> _Aim of the task_:
For the data below, the lines that hold "Import" should be counted; only the resulting number is expected.

[Saved entries]
(* ===== verification/WireCorpus.v ===== *)
(** * WireCorpus

    The byte-level oracle of the repository, [conformance/corpus], run through
    the model: every payload case decodes, as the class the conformance test
    assigns to it, to a value that encodes back to exactly the bytes of the
    corpus (key order, integer and float widths included), and every frame case
    decodes to a frame that encodes back to its bytes. *)

From S2P Require Import Prelude Crc32c Frame PyFloat PyValue Rfc8949 Cbor CborScan CborCodec.
From S2P Require Import WireEnums WireCodec WireHandshake WireMemory WireRecall WireListing.
From S2P Require Import WireTyped WireReasoning WireEvents WireReads WireMutations WireSpaces.
From Stdlib Require Import Strings.Ascii.

(** ** Reading the cases *)

Definition hex_digit (c : ascii) : Z :=
  let n := Z.of_N (N_of_ascii c) in if n <? 58 then n - 48 else n - 87.

Fixpoint hex_bytes (s : string) : bytes :=
  match s with
  | String a (String b s) => Z_to_byte (hex_digit a * 16 + hex_digit b) :: hex_bytes s
  | _ => []
  end.

Fixpoint bytes_eqb (a b : bytes) : bool :=
  match a, b with
  | [], [] => true
  | x :: a, y :: b => Byte.eqb x y && bytes_eqb a b
  | _, _ => false
  end.

(** No case needs [str()] of anything but a string. *)
#[local] Instance corpus_str : PyStr := {| str_of_object := fun _ => "" |}.

(** Decode as the class, encode again, compare. *)
Definition reencodes (T : Type) `{WirePayload T} (hex : string) : bool :=
  let bin := hex_bytes hex in
  match decode_payload (T := T) bin with
  | Ok value => match encode_payload value with
                | Ok again => bytes_eqb again bin
                | Raise _ => false
                end
  | Raise _ => false
  end.

(** The same for a frame and the payload it carries. *)
Definition frame_reencodes (T : Type) `{WirePayload T} (hex : string) : bool :=
  let bin := hex_bytes hex in
  match decode_frame bin with
  | Ok (frame, []) =>
      match encode_frame (frame_opcode frame) (frame_stream_id frame) (frame_flags frame) (frame_payload frame),
            decode_payload (T := T) (frame_payload frame) with
      | Ok again, Ok value =>
          match encode_payload value with
          | Ok payload => bytes_eqb again bin && bytes_eqb payload (frame_payload frame)
          | Raise _ => false
          end
      | _, _ => false
      end
  | _ => false
  end.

> _Result_:
4